The above is a lot of oversimplification, but I like the diversification factor and am currently using these accounts in a similar fashion.
My questions are the same as above:
1. Cost of Plan Document/Setup and recurring annual costs of maintenance and tax accounting vs benefit (Math) of holding Private Real Estate/Crowdfunding diversivication in a Tax Protected Solo 401(k) vs in the “Ordinary” Space. Would love to see numbers and have this modelled.
2. How would you set up the “checkbook” access and funding?
The checkbook isn’t a difficult issue. With a self-directed IRA the IRA owns an LLC, the LLC has a bank account, and the checks are written out of that bank account (and the rent checks are deposited into it). No biggie. I assume the 401(k) operates similarly.
Obviously I’ve given serious consideration to doing this. We have solo 401(k)s and we invest in real estate. My conclusion, however, has been that equity real estate is best held in a taxable account ASSUMING you can max out your tax protected accounts and still have enough going into taxable to have as much real estate as you want in your portfolio. By keeping it in taxable, you can do the classic depreciate, depreciated, depreciate, exchange, depreciate, depreciate, depreciate, exchange, depreciate, depreciated, depreciate die technique.
Debt real estate such as hard money loans, however, is incredibly tax-inefficient. 42% of what my hard money loans earn goes to the taxman. I think it could make a lot of sense to move that asset class into a self-directed IRA or 401(k).
If you are going to put equity real estate into a tax-protected account, better to use an i401(k) rather than an IRA of course, which is a really important point this post discusses.
Also, for someone who has all or most of their money in tax-protected accounts and wants to invest more in real estate, I think doing this is a better option than not funding those tax protected accounts to the max.

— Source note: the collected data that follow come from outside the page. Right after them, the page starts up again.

(* ===== verification/ServiceWorker.v ===== *)
(** * The mock service worker ([web/public/mockServiceWorker.js])

    The worker that carries a page's requests to the handlers registered in
    the page ([MockServer]).  It keeps one piece of state, the set of clients
    that enabled mocking; every handler of it is asynchronous.  A handler is
    modelled as the stages between its [await]s, each stage one step of
    [step], so that any other event of the worker can come in between: a page
    may enable mocking, close, or vanish while a request of it is in flight.

    The browser is the part of the state the worker only reads (the open
    clients) and the part it writes (posted messages, network fetches,
    settled responses), kept in [w_log], newest first. *)

From S2P Require Import Prelude JsNum JsText JsColl.
From Stdlib Require Import Ascii.

Definition PACKAGE_VERSION : string := "2.14.6".
Definition INTEGRITY_CHECKSUM : string := "4db4a41e972cec1b64cc569c66952d82".

(** ** What the browser hands to the worker *)

Record Client := mkClient {
  c_id : string;
  c_type : string;             (* "window", "worker", ... *)
  c_frameType : string;        (* "top-level", "nested", ... *)
  c_visibilityState : string
}.

(** Header names are lower case and unique, as [Headers] keeps them. *)
Definition Headers : Type := list (string * string).

Record Request := mkRequest {
  rq_url : string;
  rq_mode : string;
  rq_method : string;
  rq_headers : Headers;
  rq_cache : string;
  rq_credentials : string;
  rq_destination : string;
  rq_integrity : string;
  rq_redirect : string;
  rq_referrer : string;
  rq_referrerPolicy : string;
  rq_body : option string;     (* the bytes, [None] for no body *)
  rq_keepalive : bool
}.

(** The plain object of [serializeRequest]: its body is an [ArrayBuffer],
    empty when the request has none. *)
Record SerializedRequest := mkSerializedRequest {
  sr_url : string;
  sr_mode : string;
  sr_method : string;
  sr_headers : Headers;
  sr_cache : string;
  sr_credentials : string;
  sr_destination : string;
  sr_integrity : string;
  sr_redirect : string;
  sr_referrer : string;
  sr_referrerPolicy : string;
  sr_body : string;
  sr_keepalive : bool
}.

(** [rp_mocked]: whether the response carries the [IS_MOCKED_RESPONSE] property. *)
Record Response := mkResponse {
  rp_type : string;
  rp_status : Z;
  rp_statusText : string;
  rp_headers : Headers;
  rp_body : option string;
  rp_mocked : bool
}.

(** [clientMessage.data] of a [MOCK_RESPONSE]: also the [ResponseInit]. *)
Record MockData := mkMockData {
  md_status : Z;
  md_statusText : string;
  md_headers : Headers;
  md_body : option string
}.

(** [event.data] of the answer on the message channel. *)
Inductive Answer :=
| ANullish                                   (* null, undefined *)
| AUntyped                                   (* another value without a [type]: 0, the empty text, false, ... *)
| AError (e : JsError)                       (* an object with a truthy [error] *)
| AData (type : string) (data : option MockData).

(** Messages the worker posts, one constructor per [type]. *)
Inductive Message :=
| KEEPALIVE_RESPONSE
| INTEGRITY_CHECK_RESPONSE (packageVersion checksum : string)
| MOCKING_ENABLED (id frameType : string)
| REQUEST (id : string) (interceptedAt : Z) (request : SerializedRequest)
| RESPONSE (isMockedResponse : bool) (id : string) (request : SerializedRequest) (response : Response).

Inductive Action :=
| SkipWaiting
| Claim
| Unregister
| Post (to : string) (message : Message) (transferrables : list string)
| Fetch (requestId : string) (request : Request) (headers : Headers)
| Settle (requestId : string) (outcome : result Response).

(** ** Requests and responses *)

Definition serializeRequest (request : Request) : SerializedRequest :=
  mkSerializedRequest (rq_url request) (rq_mode request) (rq_method request) (rq_headers request)
    (rq_cache request) (rq_credentials request) (rq_destination request) (rq_integrity request)
    (rq_redirect request) (rq_referrer request) (rq_referrerPolicy request)
    (default "" (rq_body request)) (rq_keepalive request).

Definition Response_error : Response := mkResponse "error" 0 "" [] None false.

Fixpoint is_reason_phrase (s : string) : bool :=
  match s with
  | EmptyString => true
  | String c s' =>
      let n := N_of_ascii c in
      ((n =? 9) || ((32 <=? n) && (n <=? 126)) || (128 <=? n))%N && is_reason_phrase s'
  end.

(** [new Response(body, init)]; the body is a stream or a buffer, which
    brings no content type of its own. *)
Definition new_Response (body : option string) (init : MockData) : result Response :=
  if (md_status init <? 200) || (599 <? md_status init) then
    Throw (mkError "RangeError" "The status provided is outside the range [200, 599].")
  else if negb (is_reason_phrase (md_statusText init)) then
    Throw (mkError "TypeError" "Invalid statusText")
  else
    match body with
    | Some _ =>
        if (md_status init =? 204) || (md_status init =? 205) || (md_status init =? 304) then
          Throw (mkError "TypeError" "Response with null body status cannot have body")
        else Ok (mkResponse "default" (md_status init) (md_statusText init) (md_headers init) body false)
    | None => Ok (mkResponse "default" (md_status init) (md_statusText init) (md_headers init) None false)
    end.

Definition mark_mocked (r : Response) : Response :=
  mkResponse (rp_type r) (rp_status r) (rp_statusText r) (rp_headers r) (rp_body r) true.

Definition respondWithMock (response : MockData) : result Response :=
  if md_status response =? 0 then Ok Response_error
  else
    let! mockedResponse := new_Response (md_body response) response in
    Ok (mark_mocked mockedResponse).

Definition accept_values (acceptHeader : string) : list string :=
  map str_trim (split_char "," acceptHeader).

Definition not_passthrough (value : string) : bool := negb (String.eqb value "msw/passthrough").

(** The headers [passthrough] fetches with. *)
Definition passthrough_headers (requestHeaders : Headers) : Headers :=
  let headers := requestHeaders in
  match jm_get "accept" headers with
  | Some acceptHeader =>
      if str_truthy acceptHeader then
        let filteredValues := List.filter not_passthrough (accept_values acceptHeader) in
        if (0 <? length filteredValues)%nat then jm_set "accept" (str_join ", " filteredValues) headers
        else jm_delete "accept" headers
      else headers
  | None => headers
  end.

(** ** The worker's state *)

Inductive MsgStage :=
| MsgGet (clientId data : string)                       (* await clients.get *)
| MsgMatchAll (client : Client) (clientId data : string). (* await clients.matchAll *)

Inductive Stage :=
| ResolveGet                                   (* resolveMainClient: await clients.get *)
| ResolveMatchAll                              (* resolveMainClient: await clients.matchAll *)
| Resolved (client : option Client)            (* handleRequest: before getResponse *)
| SerializeBody (client : Client)              (* getResponse: await serializeRequest *)
| AwaitAnswer (client : Client)                (* getResponse: await sendToClient *)
| AwaitNetwork (client : option Client)        (* getResponse: passthrough's fetch *)
| Responded (client : option Client) (response : Response) (* handleRequest: after getResponse *)
| SerializeClone (client : Client) (response : Response)   (* handleRequest: await serializeRequest *)
| Settled (outcome : result Response).

Record Pending := mkPending {
  pd_request : Request;
  pd_clientId : string;
  pd_interceptedAt : Z;
  pd_stage : Stage
}.

Record Worker := mkWorker {
  activeClientIds : list string;
  w_clients : list Client;
  w_messages : list (nat * MsgStage);
  w_requests : list (string * Pending);
  w_log : list Action
}.

Definition set_active ids (w : Worker) : Worker :=
  mkWorker ids (w_clients w) (w_messages w) (w_requests w) (w_log w).
Definition set_clients cs (w : Worker) : Worker :=
  mkWorker (activeClientIds w) cs (w_messages w) (w_requests w) (w_log w).
Definition set_messages ms (w : Worker) : Worker :=
  mkWorker (activeClientIds w) (w_clients w) ms (w_requests w) (w_log w).
Definition set_requests rs (w : Worker) : Worker :=
  mkWorker (activeClientIds w) (w_clients w) (w_messages w) rs (w_log w).
Definition act (a : Action) (w : Worker) : Worker :=
  mkWorker (activeClientIds w) (w_clients w) (w_messages w) (w_requests w) (a :: w_log w).
(* ===== verification/EdgeDecimal.v ===== *)
(** * The edge server's decimals ([rust_decimal])

    The edge server (crates/perplex-edge) computes with [rust_decimal], a
    crate outside the repository: it is a parameter of the model, the class
    [Decimals].  A [Decimal] has at most 28 places, so its value is an
    integer number of units of 10^-28; [units] is that number, and the
    crate's comparisons compare it.

    [DecimalLaws] states what the server relies on: addition, subtraction and
    negation are exact, [normalize().to_string()] parses back to the same
    value, and multiplication, division and truncation respect signs.  The
    crate keeps 96 bits of digits and a scale.  A sum whose integer part needs
    more than 96 bits overflows and panics; a sum whose digits need more is
    rounded to fewer places without a panic (two numbers of very different
    size, one of them with many places).  Both are outside the model: a theorem
    about the edge server is about runs in which every sum and difference fits
    96 bits of digits, so that the crate's result is exact, as [units_add] and
    [units_sub] say.  At 10^-6 steps (the USDC amounts) that is every sum below
    7.9 * 10^22.

    [fixed] is an instance: fixed-point numbers with 28 places, rounded half
    to even, printed and parsed in decimal. *)

From S2P Require Import Prelude JsNum JsText.
From Stdlib Require Import Ascii.

Class Decimals := {
  Decimal : Type;
  units : Decimal -> Z;
  d_add : Decimal -> Decimal -> Decimal;
  d_sub : Decimal -> Decimal -> Decimal;
  d_mul : Decimal -> Decimal -> Decimal;
  d_div : Decimal -> Decimal -> Decimal;
  d_neg : Decimal -> Decimal;
  d_trunc : Decimal -> Decimal;
  d_of_Z : Z -> Decimal;                 (* Decimal::from *)
  d_parse : string -> option Decimal;    (* str::parse *)
  d_show : Decimal -> string             (* normalize().to_string() *)
}.

Class DecimalLaws `{Decimals} : Prop := {
  units_add a b : units (d_add a b) = units a + units b;
  units_sub a b : units (d_sub a b) = units a - units b;
  units_neg a : units (d_neg a) = - units a;
  units_of_Z z : units (d_of_Z z) = z * 10 ^ 28;
  parse_show a : exists b, d_parse (d_show a) = Some b /\ units b = units a;
  mul_nonneg a b : 0 <= units a -> 0 <= units b -> 0 <= units (d_mul a b);
  mul_nonpos a b : units a <= 0 -> 0 <= units b -> units (d_mul a b) <= 0;
  mul_neg_r a b : 0 <= units a -> units b <= 0 -> units (d_mul a b) <= 0;
  div_nonneg a b : 0 <= units a -> 0 < units b -> 0 <= units (d_div a b);
  div_nonpos a b : units a <= 0 -> 0 < units b -> units (d_div a b) <= 0;
  trunc_nonneg a : 0 <= units a -> 0 <= units (d_trunc a);
  trunc_nonpos a : units a <= 0 -> units (d_trunc a) <= 0
}.

Declare Scope dec_scope.
Delimit Scope dec_scope with dec.
Infix "+" := d_add : dec_scope.
Infix "-" := d_sub : dec_scope.
Infix "*" := d_mul : dec_scope.
Infix "/" := d_div : dec_scope.

Section Ops.
Context `{D : Decimals}.

Definition d_zero : Decimal := d_of_Z 0.
Definition d_is_zero (a : Decimal) : bool := units a =? 0.
Definition d_lt (a b : Decimal) : bool := units a <? units b.
Definition d_eq (a b : Decimal) : bool := units a =? units b.
Definition d_min (a b : Decimal) : Decimal := if units b <? units a then b else a.
(** [parse().unwrap_or_default()]. *)
Definition d_parse_or_zero (s : string) : Decimal := default d_zero (d_parse s).

Definition d_1e18 : Decimal := d_of_Z (10 ^ 18).
Definition d_1e6 : Decimal := d_of_Z (10 ^ 6).
Definition d_1e4 : Decimal := d_of_Z 10000.
End Ops.

Lemma units_of_Z_nonneg `{DecimalLaws} z : 0 <= z -> 0 <= units (d_of_Z z).
Proof. rewrite units_of_Z. lia. Qed.

Lemma units_of_Z_pos `{DecimalLaws} z : 0 < z -> 0 < units (d_of_Z z).
Proof. rewrite units_of_Z. lia. Qed.

Lemma units_zero `{DecimalLaws} : units d_zero = 0.
Proof. unfold d_zero. by rewrite units_of_Z. Qed.

Lemma units_show `{DecimalLaws} d : units (d_parse_or_zero (d_show d)) = units d.
Proof. unfold d_parse_or_zero. destruct (parse_show d) as [b [-> Hb]]. exact Hb. Qed.

Lemma d_min_units `{Decimals} a b : units (d_min a b) = Z.min (units a) (units b).
Proof. unfold d_min. destruct (Z.ltb_spec (units b) (units a)); lia. Qed.

(** ** A fixed-point instance *)

Definition fx_unit : Z := 10 ^ 28.

Definition round_half_even (n d : Z) : Z :=
  let q := n / d in
  let r := n mod d in
  if 2 * r <? d then q else if d <? 2 * r then q + 1 else if Z.even q then q else q + 1.

Definition fx_mul (a b : Z) : Z := round_half_even (a * b) fx_unit.
Definition fx_div (a b : Z) : Z :=
  if b =? 0 then 0 else round_half_even (Z.sgn b * (a * fx_unit)) (Z.abs b).
Definition fx_trunc (a : Z) : Z := Z.quot a fx_unit * fx_unit.

(** The last [k] digits of [n]. *)
Fixpoint digits_of (k : nat) (n : Z) : string :=
  match k with
  | O => ""
  | S k' => String (char_of_digit (n / 10 ^ Z.of_nat k' mod 10)) (digits_of k' n)
  end.

Fixpoint strip_zeros (s : string) : string :=
  match s with
  | String c s' => if Ascii.eqb c "0" then strip_zeros s' else s
  | EmptyString => ""
  end.

Fixpoint strip_trailing (s : string) : string :=
  match s with
  | String c s' =>
      match strip_trailing s' with
      | EmptyString => if Ascii.eqb c "0" then "" else String c ""
      | t => String c t
      end
  | EmptyString => ""
  end.

Definition show_whole (n : Z) : string :=
  match strip_zeros (digits_of (Z.to_nat (Z.log2 n + 1)) n) with
  | EmptyString => "0"
  | s => s
  end.

Definition fx_show_abs (n : Z) : string :=
  let whole := show_whole (n / fx_unit) in
  match strip_trailing (digits_of 28 (n mod fx_unit)) with
  | EmptyString => whole
  | frac => whole +:+ String "." frac
  end.

Definition fx_show (n : Z) : string :=
  if n <? 0 then String "-" (fx_show_abs (- n)) else fx_show_abs n.

(** Reads digits up to the first other character. *)
Fixpoint read_whole (acc : Z) (s : string) : Z * string :=
  match s with
  | String c s' => if is_digit c then read_whole (10 * acc + digit_val c) s' else (acc, s)
  | EmptyString => (acc, "")
  end.

(** Reads digits of weight [10^(k-1)], [10^(k-2)], ... *)
Fixpoint read_frac (k : nat) (s : string) : option Z :=
  match s with
  | EmptyString => Some 0
  | String c s' =>
      if is_digit c then
        match k with
        | O => read_frac O s'
        | S k' => (fun v => digit_val c * 10 ^ Z.of_nat k' + v) <$> read_frac k' s'
        end
      else None
  end.

Definition fx_parse_abs (s : string) : option Z :=
  match s with
  | String c _ =>
      if is_digit c then
        match read_whole 0 s with
        | (w, EmptyString) => Some (w * fx_unit)
        | (w, String d frac) =>
            if Ascii.eqb d "." then (fun v => w * fx_unit + v) <$> read_frac 28 frac else None
        end
      else None
  | EmptyString => None
  end.

Definition fx_parse (s : string) : option Z :=
  match s with
  | String c s' => if Ascii.eqb c "-" then Z.opp <$> fx_parse_abs s' else fx_parse_abs s
  | EmptyString => None
  end.

Definition fixed : Decimals := {|
  Decimal := Z; units := id; d_add := Z.add; d_sub := Z.sub; d_mul := fx_mul; d_div := fx_div;
  d_neg := Z.opp; d_trunc := fx_trunc; d_of_Z := fun z => z * fx_unit; d_parse := fx_parse; d_show := fx_show
|}.

Example fixed_prints :
  fx_show (fx_div fx_unit (8 * fx_unit)) = "0.125"
  /\ fx_show (- 1200 * fx_unit) = "-1200" /\ fx_parse "99950.5" = Some (999505 * 10 ^ 27)
  /\ fx_parse "1e5" = None /\ fx_show 0 = "0".
Proof. by vm_compute. Qed.

Lemma round_nonneg n d : 0 <= n -> 0 < d -> 0 <= round_half_even n d.
Proof.
  intros Hn Hd. unfold round_half_even. pose proof (Z.div_pos n d Hn Hd). repeat case_match; lia.
Qed.

Lemma round_nonpos n d : n <= 0 -> 0 < d -> round_half_even n d <= 0.
Proof.
  intros Hn Hd. unfold round_half_even. pose proof (Z.div_mod n d ltac:(lia)) as Hdm.
  pose proof (Z.mod_pos_bound n d Hd) as Hr.
  assert (n / d < 0 \/ (n / d = 0 /\ n mod d = 0)) as [Hlt|[Hq Hz]] by nia.
  - repeat case_match; lia.
  - rewrite Hq, Hz. case_match eqn:E; [lia|]. apply Z.ltb_ge in E. lia.
Qed.

Lemma digit_char d : 0 <= d < 10 ->
  is_digit (char_of_digit d) = true /\ digit_val (char_of_digit d) = d.
Proof.
  intros H. assert (d = 0 \/ d = 1 \/ d = 2 \/ d = 3 \/ d = 4 \/ d = 5 \/ d = 6 \/ d = 7 \/ d = 8 \/ d = 9)
    as Hd by lia. by decompose [or] Hd; subst.
Qed.

Fixpoint all_digit (s : string) : bool :=
  match s with EmptyString => true | String c s' => is_digit c && all_digit s' end.

Lemma digits_of_all k n : all_digit (digits_of k n) = true.
Proof.
  induction k as [|k IH]; [done|]. simpl. rewrite IH.
  by rewrite (proj1 (digit_char _ (Z.mod_pos_bound _ 10 eq_refl))).
Qed.

Lemma mod_pow_split n k : 0 <= n ->
  n mod 10 ^ Z.of_nat (S k) = (n / 10 ^ Z.of_nat k) mod 10 * 10 ^ Z.of_nat k + n mod 10 ^ Z.of_nat k.
Proof.
  intros Hn. replace (Z.of_nat (S k)) with (Z.of_nat k + 1) by lia. rewrite Z.pow_add_r, Z.pow_1_r by lia.
  rewrite Z.rem_mul_r by lia. lia.
Qed.

Lemma strip_zeros_all s : all_digit s = true -> all_digit (strip_zeros s) = true.
Proof. induction s as [|c s IH]; [done|]. simpl. intros H. case_match; [bool_to_prop; auto|done]. Qed.

Lemma read_whole_strip s rest : read_whole 0 (strip_zeros s +:+ rest) = read_whole 0 (s +:+ rest).
Proof.
  induction s as [|c s IH]; [done|]. simpl. destruct (Ascii.eqb_spec c "0"); [|done]. subst. rewrite IH. done.
Qed.

Lemma read_whole_digits k n acc rest : 0 <= n ->
  match rest with String c _ => is_digit c = false | EmptyString => True end ->
  read_whole acc (digits_of k n +:+ rest) = (acc * 10 ^ Z.of_nat k + n mod 10 ^ Z.of_nat k, rest).
Proof.
  intros Hn Hrest. revert acc. induction k as [|k IH]; intros acc.
  - change (Z.of_nat 0) with 0. rewrite Z.pow_0_r, Z.mod_1_r. change (digits_of 0 n +:+ rest) with rest.
    destruct rest as [|c r]; simpl; [f_equal; lia|]. rewrite Hrest. f_equal; lia.
  - pose proof (digit_char _ (Z.mod_pos_bound (n / 10 ^ Z.of_nat k) 10 eq_refl)) as [Hd Hv].
    cbn [digits_of]. set (c := char_of_digit _) in *.
    change (String c (digits_of k n) +:+ rest) with (String c (digits_of k n +:+ rest)).
    cbn [read_whole]. rewrite Hd, IH, Hv, mod_pow_split by done. f_equal.
    replace (Z.of_nat (S k)) with (Z.of_nat k + 1) by lia. rewrite Z.pow_add_r by lia. lia.
Qed.

Lemma read_show_whole n rest : 0 <= n ->
  match rest with String c _ => is_digit c = false | EmptyString => True end ->
  read_whole 0 (show_whole n +:+ rest) = (n, rest).
Proof.
  intros Hn Hrest. set (k := Z.to_nat (Z.log2 n + 1)).
  assert (Hb : n < 10 ^ Z.of_nat k).
  { pose proof (Z.log2_nonneg n). unfold k. rewrite Z2Nat.id by lia.
    destruct (Z.eq_dec n 0) as [->|Hz]; [apply Z.pow_pos_nonneg; lia|].
    pose proof (Z.log2_spec n ltac:(lia)) as [_ Hlt]. eapply Z.lt_le_trans; [exact Hlt|].
    replace (Z.succ (Z.log2 n)) with (Z.log2 n + 1) by lia. apply Z.pow_le_mono_l. lia. }
  assert (Hr : read_whole 0 (strip_zeros (digits_of k n) +:+ rest) = (n, rest)).
  { rewrite read_whole_strip, read_whole_digits by done. f_equal. rewrite Z.mod_small; lia. }
  unfold show_whole. fold k. destruct (strip_zeros (digits_of k n)) as [|c t] eqn:E; [|exact Hr].
  change ("0" +:+ rest) with (String "0" rest). change (read_whole 0 (String "0" rest)) with (read_whole 0 rest).
  exact Hr.
Qed.

Lemma show_whole_head n : exists c t, show_whole n = String c t /\ is_digit c = true.
Proof.
  unfold show_whole. pose proof (strip_zeros_all _ (digits_of_all (Z.to_nat (Z.log2 n + 1)) n)) as H.
  destruct (strip_zeros _) as [|c t]; [by exists "0"%char, ""|]. exists c, t. simpl in H. by bool_to_prop.
Qed.

Lemma read_frac_strip k s : read_frac k s <> None -> read_frac k (strip_trailing s) = read_frac k s.
Proof.
  revert k. induction s as [|c s IH]; intros k H; [done|]. simpl in *.
  destruct (is_digit c) eqn:Hd; [|done].
  assert (IH' : forall k', read_frac k' s <> None -> read_frac k' (strip_trailing s) = read_frac k' s) by auto.
  destruct (strip_trailing s) as [|d t] eqn:E.
  - destruct (Ascii.eqb_spec c "0"); subst; simpl.
    + destruct k; [by apply (IH' O)|]. specialize (IH' k). simpl in IH'. rewrite <- IH'; [done|].
      by intros Hn; rewrite Hn in H.
    + rewrite Hd. destruct k; [by apply (IH' O)|]. specialize (IH' k). simpl in *. rewrite <- IH'; [done|].
      by intros Hn; rewrite Hn in H.
  - set (u := String d t) in *. clearbody u. cbn [read_frac]. rewrite Hd. destruct k as [|k]; [by apply IH'|].
    rewrite IH'; [done|]. by intros Hn; rewrite Hn in H.
Qed.

Lemma read_frac_digits k n : 0 <= n -> read_frac k (digits_of k n) = Some (n mod 10 ^ Z.of_nat k).
Proof.
  intros Hn. induction k as [|k IH]; [by rewrite Z.pow_0_r, Z.mod_1_r|].
  pose proof (digit_char _ (Z.mod_pos_bound (n / 10 ^ Z.of_nat k) 10 eq_refl)) as [Hd Hv].
  cbn [digits_of read_frac]. by rewrite Hd, IH, Hv, mod_pow_split.
Qed.

Lemma fx_parse_show_abs n : 0 <= n -> fx_parse_abs (fx_show_abs n) = Some n.
Proof.
  intros Hn. assert (Hu : 0 < fx_unit) by done.
  pose proof (Z.div_pos n fx_unit Hn Hu) as Hq. pose proof (Z.mod_pos_bound n fx_unit Hu) as Hm.
  pose proof (Z.div_mod n fx_unit ltac:(lia)) as Hdm.
  pose proof (read_frac_digits 28 (n mod fx_unit) ltac:(lia)) as Hf.
  change (10 ^ Z.of_nat 28) with fx_unit in Hf. rewrite Zmod_mod in Hf.
  pose proof (read_frac_strip 28 _ ltac:(by rewrite Hf)) as Hs. rewrite Hf in Hs.
  unfold fx_show_abs. destruct (show_whole_head (n / fx_unit)) as (c & t & Hsw & Hc).
  destruct (strip_trailing _) as [|d frac] eqn:E.
  - pose proof (read_show_whole (n / fx_unit) "" Hq I) as Hr. rewrite str_app_nil_r in Hr.
    unfold fx_parse_abs. rewrite Hsw in *. rewrite Hc, Hr. simpl in Hs. injection Hs as Hs. f_equal. lia.
  - pose proof (read_show_whole (n / fx_unit) (String "." (String d frac)) Hq eq_refl) as Hr.
    rewrite Hsw in *.
    change (String c t +:+ String "." (String d frac)) with (String c (t +:+ String "." (String d frac))) in *.
    unfold fx_parse_abs. rewrite Hc, Hr. rewrite Ascii.eqb_refl, Hs. simpl. f_equal. lia.
Qed.

Lemma fx_show_abs_head n : exists c t, fx_show_abs n = String c t /\ Ascii.eqb c "-" = false.
Proof.
  unfold fx_show_abs. destruct (show_whole_head (n / fx_unit)) as (c & t & -> & Hc).
  assert (Hne : Ascii.eqb c "-" = false) by (destruct (Ascii.eqb_spec c "-"); [by subst|done]).
  destruct (strip_trailing _); eauto.
Qed.

(** Printing a fixed-point number and reading it back is the identity. *)
Lemma fx_parse_show n : fx_parse (fx_show n) = Some n.
Proof.
  unfold fx_show. destruct (Z.ltb_spec n 0).
  - cbn [fx_parse]. rewrite Ascii.eqb_refl, fx_parse_show_abs by lia. simpl. f_equal. lia.
  - pose proof (fx_parse_show_abs n ltac:(lia)) as Hp.
    destruct (fx_show_abs_head n) as (c & t & Hs & Hc). rewrite Hs in *. cbn [fx_parse]. by rewrite Hc.
Qed.

Lemma fixed_laws : @DecimalLaws fixed.
Proof.
  assert (Hu : 0 < fx_unit) by done.
  split; cbn [Decimal units d_add d_sub d_mul d_div d_neg d_trunc d_of_Z d_parse d_show fixed]; unfold id; intros.
  - done.
  - done.
  - done.
  - done.
  - exists a. split; [apply fx_parse_show|done].
  - apply round_nonneg; [nia|done].
  - apply round_nonpos; [nia|done].
  - apply round_nonpos; [nia|done].
  - unfold fx_div. destruct (Z.eqb_spec b 0); [lia|]. apply round_nonneg; [|lia]. rewrite Z.sgn_pos; lia.
  - unfold fx_div. destruct (Z.eqb_spec b 0); [lia|]. apply round_nonpos; [|lia]. rewrite Z.sgn_pos; lia.
  - unfold fx_trunc. pose proof (Z.quot_pos a fx_unit). nia.
  - unfold fx_trunc. pose proof (Z.quot_pos (- a) fx_unit). rewrite Z.quot_opp_l in * by lia. nia.
Qed.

But you’re right that you’re exchanging hassle and fees for lower taxes and it may not always be a good exchange.
Thx Jim
(Disclosure: Post Author)
There’s a distinction between IRAs and Solo 401(k)s regarding “checkbook control.” Whereas IRAs are required by tax law to have a financial institution custodian, Qualified Plans do not. Therefore, only for an IRA does an investor requires an LLC to acheive Checkbook Control; the LLC serves as a vehicle to which the IRA financial institution custodian can send IRA funds. In contrast, with a Solo 401k no custodian is required, so the plan sponsor can have direct control over the funds as “Plan Trustee.”
We do use LLCs within 401k plans, but to achieve objectives other than “checkbook control,” such as (a) ease of transacting, (b) privacy, (c) asset protection, and (d) segregation of liabilities for those 401k plans that hold multiple assets. The Solo 401k-LLC is an optional feature that is available, but it is not required for purposes of checkbook control.
That’s convenient. Always nice to eliminate a layer of fees/hassle.
It’s worth noting that even on the IRA side, in which an LLC is required to obtain “checkbook control,” our clients generate substantial savings by having an LLC – not increased costs. There are multiple reasons for this (with variation among custodians, based on their fee structures): (a) Elimination of custodian “transaction fees,” including “expedite fees.” Expedite fees are fees incurred to get the custodian to process your transaction faster than they otherwise would (What are “expedite fees?’ When the investor doesn’t have checkbook control and the custodian processes each investment transaction, time is required for the custodian to do so and when that custodian’s standard processing times will result in missing the closing date for you real estate deal, you can pay an additional fee to expedite the process. Based on anecdotal evidence form our clients, expedite fees have accounted for a greater portion of their SDIRA fees than the standard transaction fees paid to their custodians.); (b) Elimination/reduction of custodian “asset-based fees:” Custodians charge either percentage-of-asset-value or flat-dollar-per-asset fees. Through the Checkbook IRA structure, assets are not held directly by the custodian, resulting in substantial fee reduction; (c) Getting the benefit of return on idle assets: Unlike liquid securities investments through brokerage custodians, investors in alternatives through SDIRA custodians may have substantial assets sitting in cash between deals with no easy way to invest them in liquid assets. Those funds sit at the custodian – with the custodian, NOT the account owner, earning interest on those funds. With a Checkbook IRA, the IRA-owner can easily invest in liquid securities at their discretion – whether that be an interest bearing checking account, money-market fund, stocks, bonds, mutual funds, etc. (d) Efficient, speedy investing, and getting the deal: In the alternative space, investments don’t happen at the click of a mouse. If funding an investment takes too long – your investment opportunity may just disappear. Having a custodian process each investment costs valuable time.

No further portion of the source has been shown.